'''

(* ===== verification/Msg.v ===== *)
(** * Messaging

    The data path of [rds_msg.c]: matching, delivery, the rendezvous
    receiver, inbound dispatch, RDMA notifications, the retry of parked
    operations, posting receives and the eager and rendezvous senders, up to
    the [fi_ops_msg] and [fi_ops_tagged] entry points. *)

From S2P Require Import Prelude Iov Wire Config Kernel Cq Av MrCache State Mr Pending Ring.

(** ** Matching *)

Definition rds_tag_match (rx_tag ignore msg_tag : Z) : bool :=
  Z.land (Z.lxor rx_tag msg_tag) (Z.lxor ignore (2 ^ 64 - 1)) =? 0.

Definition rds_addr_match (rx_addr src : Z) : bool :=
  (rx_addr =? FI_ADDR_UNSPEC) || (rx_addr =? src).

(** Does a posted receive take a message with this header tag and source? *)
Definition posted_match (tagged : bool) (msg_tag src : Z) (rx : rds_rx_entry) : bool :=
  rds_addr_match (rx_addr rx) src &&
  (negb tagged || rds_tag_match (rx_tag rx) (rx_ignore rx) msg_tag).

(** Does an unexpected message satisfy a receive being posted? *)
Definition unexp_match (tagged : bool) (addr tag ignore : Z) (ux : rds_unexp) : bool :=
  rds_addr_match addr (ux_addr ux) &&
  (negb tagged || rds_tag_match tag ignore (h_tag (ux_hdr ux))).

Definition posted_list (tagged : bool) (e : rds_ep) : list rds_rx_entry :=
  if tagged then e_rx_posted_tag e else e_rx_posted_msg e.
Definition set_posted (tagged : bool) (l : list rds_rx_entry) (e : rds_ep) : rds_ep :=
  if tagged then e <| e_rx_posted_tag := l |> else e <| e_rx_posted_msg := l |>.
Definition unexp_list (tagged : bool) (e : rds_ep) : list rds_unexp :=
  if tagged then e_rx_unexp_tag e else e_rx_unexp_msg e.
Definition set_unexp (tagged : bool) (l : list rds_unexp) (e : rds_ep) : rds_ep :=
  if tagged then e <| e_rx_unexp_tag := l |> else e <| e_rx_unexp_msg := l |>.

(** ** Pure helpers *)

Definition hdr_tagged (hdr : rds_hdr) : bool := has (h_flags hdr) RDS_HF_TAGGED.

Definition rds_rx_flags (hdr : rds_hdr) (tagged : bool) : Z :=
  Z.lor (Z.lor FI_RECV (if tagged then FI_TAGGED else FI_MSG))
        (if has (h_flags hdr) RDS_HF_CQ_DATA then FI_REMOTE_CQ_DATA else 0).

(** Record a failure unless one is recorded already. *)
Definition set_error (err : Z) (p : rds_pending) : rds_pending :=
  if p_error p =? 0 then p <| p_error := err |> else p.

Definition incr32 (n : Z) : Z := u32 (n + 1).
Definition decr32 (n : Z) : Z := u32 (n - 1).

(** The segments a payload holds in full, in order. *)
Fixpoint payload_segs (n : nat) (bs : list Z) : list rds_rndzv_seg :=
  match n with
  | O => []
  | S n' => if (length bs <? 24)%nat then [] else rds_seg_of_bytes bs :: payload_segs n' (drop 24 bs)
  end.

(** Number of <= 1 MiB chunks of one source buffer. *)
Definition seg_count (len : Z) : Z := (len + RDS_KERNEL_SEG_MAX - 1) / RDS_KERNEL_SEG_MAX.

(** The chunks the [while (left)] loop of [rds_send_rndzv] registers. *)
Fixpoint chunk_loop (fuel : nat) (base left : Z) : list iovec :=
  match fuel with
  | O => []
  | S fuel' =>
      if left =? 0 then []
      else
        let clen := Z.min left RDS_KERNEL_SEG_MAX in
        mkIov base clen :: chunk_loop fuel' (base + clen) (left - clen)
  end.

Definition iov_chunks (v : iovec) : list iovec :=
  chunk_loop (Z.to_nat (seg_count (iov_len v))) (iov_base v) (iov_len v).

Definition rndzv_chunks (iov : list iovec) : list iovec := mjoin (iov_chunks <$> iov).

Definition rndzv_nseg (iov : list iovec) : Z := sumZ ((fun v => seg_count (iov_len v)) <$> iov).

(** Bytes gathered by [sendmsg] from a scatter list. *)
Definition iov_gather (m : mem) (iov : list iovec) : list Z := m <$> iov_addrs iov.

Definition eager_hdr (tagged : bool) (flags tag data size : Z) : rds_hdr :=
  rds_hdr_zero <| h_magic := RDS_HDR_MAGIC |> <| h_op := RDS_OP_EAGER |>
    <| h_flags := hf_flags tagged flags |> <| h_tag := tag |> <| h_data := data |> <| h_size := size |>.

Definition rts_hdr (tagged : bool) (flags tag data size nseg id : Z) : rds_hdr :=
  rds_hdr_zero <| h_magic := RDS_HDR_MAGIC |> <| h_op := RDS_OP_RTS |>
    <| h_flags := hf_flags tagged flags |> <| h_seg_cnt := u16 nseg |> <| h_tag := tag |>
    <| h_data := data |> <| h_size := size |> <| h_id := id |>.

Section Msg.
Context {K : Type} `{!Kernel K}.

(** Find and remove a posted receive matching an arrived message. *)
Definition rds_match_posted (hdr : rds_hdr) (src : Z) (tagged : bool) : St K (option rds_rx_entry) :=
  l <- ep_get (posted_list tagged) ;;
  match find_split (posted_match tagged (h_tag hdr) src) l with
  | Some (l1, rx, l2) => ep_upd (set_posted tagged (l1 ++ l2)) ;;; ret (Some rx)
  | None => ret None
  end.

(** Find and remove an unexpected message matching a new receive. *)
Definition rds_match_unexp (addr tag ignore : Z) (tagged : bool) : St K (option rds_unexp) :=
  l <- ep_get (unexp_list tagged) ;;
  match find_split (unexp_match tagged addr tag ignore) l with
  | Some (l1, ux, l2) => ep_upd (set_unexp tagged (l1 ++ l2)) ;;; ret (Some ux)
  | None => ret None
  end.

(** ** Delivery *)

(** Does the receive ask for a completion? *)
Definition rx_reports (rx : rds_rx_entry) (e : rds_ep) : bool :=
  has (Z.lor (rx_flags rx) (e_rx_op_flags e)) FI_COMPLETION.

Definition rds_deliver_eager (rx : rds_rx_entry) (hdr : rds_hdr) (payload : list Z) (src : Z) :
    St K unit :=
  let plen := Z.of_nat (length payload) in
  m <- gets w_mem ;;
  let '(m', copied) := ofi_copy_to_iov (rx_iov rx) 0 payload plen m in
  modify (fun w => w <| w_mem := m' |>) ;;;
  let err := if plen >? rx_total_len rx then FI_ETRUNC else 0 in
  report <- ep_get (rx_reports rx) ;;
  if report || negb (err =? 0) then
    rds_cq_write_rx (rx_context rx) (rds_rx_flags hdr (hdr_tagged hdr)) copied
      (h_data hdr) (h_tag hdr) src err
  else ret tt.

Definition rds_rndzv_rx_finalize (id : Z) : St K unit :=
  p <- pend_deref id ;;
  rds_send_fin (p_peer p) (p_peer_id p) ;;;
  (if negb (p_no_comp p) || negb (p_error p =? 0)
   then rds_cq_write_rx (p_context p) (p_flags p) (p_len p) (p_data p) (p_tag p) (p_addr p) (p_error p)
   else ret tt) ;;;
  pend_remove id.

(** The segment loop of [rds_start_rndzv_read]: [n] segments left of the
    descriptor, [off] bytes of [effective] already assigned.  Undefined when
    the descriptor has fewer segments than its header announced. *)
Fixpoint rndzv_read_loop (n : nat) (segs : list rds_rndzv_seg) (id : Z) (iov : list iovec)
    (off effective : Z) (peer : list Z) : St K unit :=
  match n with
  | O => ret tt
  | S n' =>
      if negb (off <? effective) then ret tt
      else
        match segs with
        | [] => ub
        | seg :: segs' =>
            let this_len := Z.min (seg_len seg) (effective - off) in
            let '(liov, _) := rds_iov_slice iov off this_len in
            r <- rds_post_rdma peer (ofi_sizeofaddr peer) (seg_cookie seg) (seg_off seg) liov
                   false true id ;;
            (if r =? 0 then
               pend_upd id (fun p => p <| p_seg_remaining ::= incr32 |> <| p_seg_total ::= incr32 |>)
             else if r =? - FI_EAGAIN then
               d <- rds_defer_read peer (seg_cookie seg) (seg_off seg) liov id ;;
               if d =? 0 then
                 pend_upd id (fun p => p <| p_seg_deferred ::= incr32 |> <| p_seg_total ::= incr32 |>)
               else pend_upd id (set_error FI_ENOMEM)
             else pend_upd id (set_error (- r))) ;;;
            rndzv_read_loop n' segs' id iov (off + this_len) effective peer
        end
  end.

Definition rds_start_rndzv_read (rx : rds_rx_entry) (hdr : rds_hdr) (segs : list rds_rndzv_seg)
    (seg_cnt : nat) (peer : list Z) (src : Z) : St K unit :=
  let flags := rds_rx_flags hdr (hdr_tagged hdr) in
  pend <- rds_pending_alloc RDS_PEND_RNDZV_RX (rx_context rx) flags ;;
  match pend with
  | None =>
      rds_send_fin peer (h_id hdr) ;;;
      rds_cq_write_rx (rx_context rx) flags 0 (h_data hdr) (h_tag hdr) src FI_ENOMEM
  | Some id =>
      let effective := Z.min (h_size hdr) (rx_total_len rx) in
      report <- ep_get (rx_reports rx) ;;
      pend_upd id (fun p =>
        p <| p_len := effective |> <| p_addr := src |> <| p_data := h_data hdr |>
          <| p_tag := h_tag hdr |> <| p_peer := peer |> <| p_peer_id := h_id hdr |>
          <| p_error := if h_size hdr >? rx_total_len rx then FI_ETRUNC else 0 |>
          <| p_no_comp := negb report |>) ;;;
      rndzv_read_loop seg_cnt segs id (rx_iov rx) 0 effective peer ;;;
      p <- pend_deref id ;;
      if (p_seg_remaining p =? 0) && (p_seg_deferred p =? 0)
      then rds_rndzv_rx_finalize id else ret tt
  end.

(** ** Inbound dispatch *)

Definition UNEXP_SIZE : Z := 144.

'''
'''

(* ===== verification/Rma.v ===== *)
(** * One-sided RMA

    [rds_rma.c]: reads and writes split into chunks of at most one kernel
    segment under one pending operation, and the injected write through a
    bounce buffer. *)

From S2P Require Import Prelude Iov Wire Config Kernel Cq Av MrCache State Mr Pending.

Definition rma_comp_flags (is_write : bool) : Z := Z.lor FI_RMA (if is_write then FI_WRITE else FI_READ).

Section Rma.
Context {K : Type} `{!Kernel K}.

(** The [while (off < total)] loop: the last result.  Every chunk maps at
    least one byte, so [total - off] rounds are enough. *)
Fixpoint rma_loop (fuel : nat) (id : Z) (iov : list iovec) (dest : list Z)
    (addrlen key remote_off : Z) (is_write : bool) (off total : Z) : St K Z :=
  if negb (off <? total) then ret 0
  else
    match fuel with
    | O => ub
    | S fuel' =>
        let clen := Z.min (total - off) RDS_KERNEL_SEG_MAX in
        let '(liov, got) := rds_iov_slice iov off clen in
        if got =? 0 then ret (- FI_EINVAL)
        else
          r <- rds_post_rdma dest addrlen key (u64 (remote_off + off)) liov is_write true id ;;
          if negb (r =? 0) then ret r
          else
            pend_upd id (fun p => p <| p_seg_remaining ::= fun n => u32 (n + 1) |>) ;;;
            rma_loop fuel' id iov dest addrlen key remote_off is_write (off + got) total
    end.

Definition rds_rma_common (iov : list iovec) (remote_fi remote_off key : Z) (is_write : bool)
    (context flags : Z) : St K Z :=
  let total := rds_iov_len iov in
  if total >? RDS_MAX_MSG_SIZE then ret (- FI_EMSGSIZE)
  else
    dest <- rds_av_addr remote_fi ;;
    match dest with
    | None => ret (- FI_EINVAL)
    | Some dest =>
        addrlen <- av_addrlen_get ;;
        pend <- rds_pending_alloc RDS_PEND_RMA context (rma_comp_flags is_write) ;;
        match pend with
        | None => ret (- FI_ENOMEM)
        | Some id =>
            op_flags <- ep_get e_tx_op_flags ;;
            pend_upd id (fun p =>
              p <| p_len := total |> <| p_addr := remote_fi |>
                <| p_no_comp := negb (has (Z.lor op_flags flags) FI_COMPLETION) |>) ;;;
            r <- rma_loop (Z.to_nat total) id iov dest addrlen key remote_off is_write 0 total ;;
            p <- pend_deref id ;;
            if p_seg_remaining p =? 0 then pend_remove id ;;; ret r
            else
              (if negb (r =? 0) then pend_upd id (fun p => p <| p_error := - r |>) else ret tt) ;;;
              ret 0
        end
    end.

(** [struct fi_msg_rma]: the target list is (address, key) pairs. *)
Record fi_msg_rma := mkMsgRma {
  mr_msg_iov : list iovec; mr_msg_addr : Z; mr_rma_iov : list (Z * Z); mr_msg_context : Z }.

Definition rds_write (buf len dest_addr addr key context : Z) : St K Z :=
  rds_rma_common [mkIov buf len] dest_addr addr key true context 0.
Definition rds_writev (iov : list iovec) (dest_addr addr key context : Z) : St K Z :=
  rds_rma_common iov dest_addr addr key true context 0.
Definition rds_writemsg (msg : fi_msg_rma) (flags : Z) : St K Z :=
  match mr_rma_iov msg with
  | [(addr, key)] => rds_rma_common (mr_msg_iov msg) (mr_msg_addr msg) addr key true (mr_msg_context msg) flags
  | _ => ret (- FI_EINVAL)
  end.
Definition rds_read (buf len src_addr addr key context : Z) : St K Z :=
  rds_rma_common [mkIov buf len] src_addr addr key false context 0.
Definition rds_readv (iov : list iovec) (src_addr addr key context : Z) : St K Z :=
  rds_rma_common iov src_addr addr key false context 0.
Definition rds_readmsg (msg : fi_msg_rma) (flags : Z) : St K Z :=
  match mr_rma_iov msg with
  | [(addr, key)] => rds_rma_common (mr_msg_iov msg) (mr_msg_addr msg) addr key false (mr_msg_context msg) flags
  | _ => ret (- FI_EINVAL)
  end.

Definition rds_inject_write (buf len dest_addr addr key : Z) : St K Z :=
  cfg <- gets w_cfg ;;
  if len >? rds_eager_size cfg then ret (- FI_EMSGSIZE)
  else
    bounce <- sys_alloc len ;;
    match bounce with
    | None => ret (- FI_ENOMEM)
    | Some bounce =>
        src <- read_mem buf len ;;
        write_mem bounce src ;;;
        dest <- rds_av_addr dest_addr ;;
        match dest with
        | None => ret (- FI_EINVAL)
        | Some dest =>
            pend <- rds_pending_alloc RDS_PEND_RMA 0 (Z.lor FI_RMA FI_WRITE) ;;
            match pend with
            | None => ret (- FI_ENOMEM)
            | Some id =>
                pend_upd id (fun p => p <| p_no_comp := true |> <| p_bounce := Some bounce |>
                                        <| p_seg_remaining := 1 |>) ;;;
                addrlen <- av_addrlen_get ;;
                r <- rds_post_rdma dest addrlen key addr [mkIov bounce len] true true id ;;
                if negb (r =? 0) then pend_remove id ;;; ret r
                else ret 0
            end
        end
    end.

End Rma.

'''

TO DO: Each line above from the one with "(* ===== verification/Msg.v ===== *)" up to and including the one with "if tagged then e_rx_posted_tag" must be set down exactly, and no line outside that span may appear.

FINISHED TASK:
(* ===== verification/Msg.v ===== *)
(** * Messaging

    The data path of [rds_msg.c]: matching, delivery, the rendezvous
    receiver, inbound dispatch, RDMA notifications, the retry of parked
    operations, posting receives and the eager and rendezvous senders, up to
    the [fi_ops_msg] and [fi_ops_tagged] entry points. *)

From S2P Require Import Prelude Iov Wire Config Kernel Cq Av MrCache State Mr Pending Ring.

(** ** Matching *)

Definition rds_tag_match (rx_tag ignore msg_tag : Z) : bool :=
  Z.land (Z.lxor rx_tag msg_tag) (Z.lxor ignore (2 ^ 64 - 1)) =? 0.

Definition rds_addr_match (rx_addr src : Z) : bool :=
  (rx_addr =? FI_ADDR_UNSPEC) || (rx_addr =? src).

(** Does a posted receive take a message with this header tag and source? *)
Definition posted_match (tagged : bool) (msg_tag src : Z) (rx : rds_rx_entry) : bool :=
  rds_addr_match (rx_addr rx) src &&
  (negb tagged || rds_tag_match (rx_tag rx) (rx_ignore rx) msg_tag).

(** Does an unexpected message satisfy a receive being posted? *)
Definition unexp_match (tagged : bool) (addr tag ignore : Z) (ux : rds_unexp) : bool :=
  rds_addr_match addr (ux_addr ux) &&
  (negb tagged || rds_tag_match tag ignore (h_tag (ux_hdr ux))).

Definition posted_list (tagged : bool) (e : rds_ep) : list rds_rx_entry :=
  if tagged then e_rx_posted_tag e else e_rx_posted_msg e.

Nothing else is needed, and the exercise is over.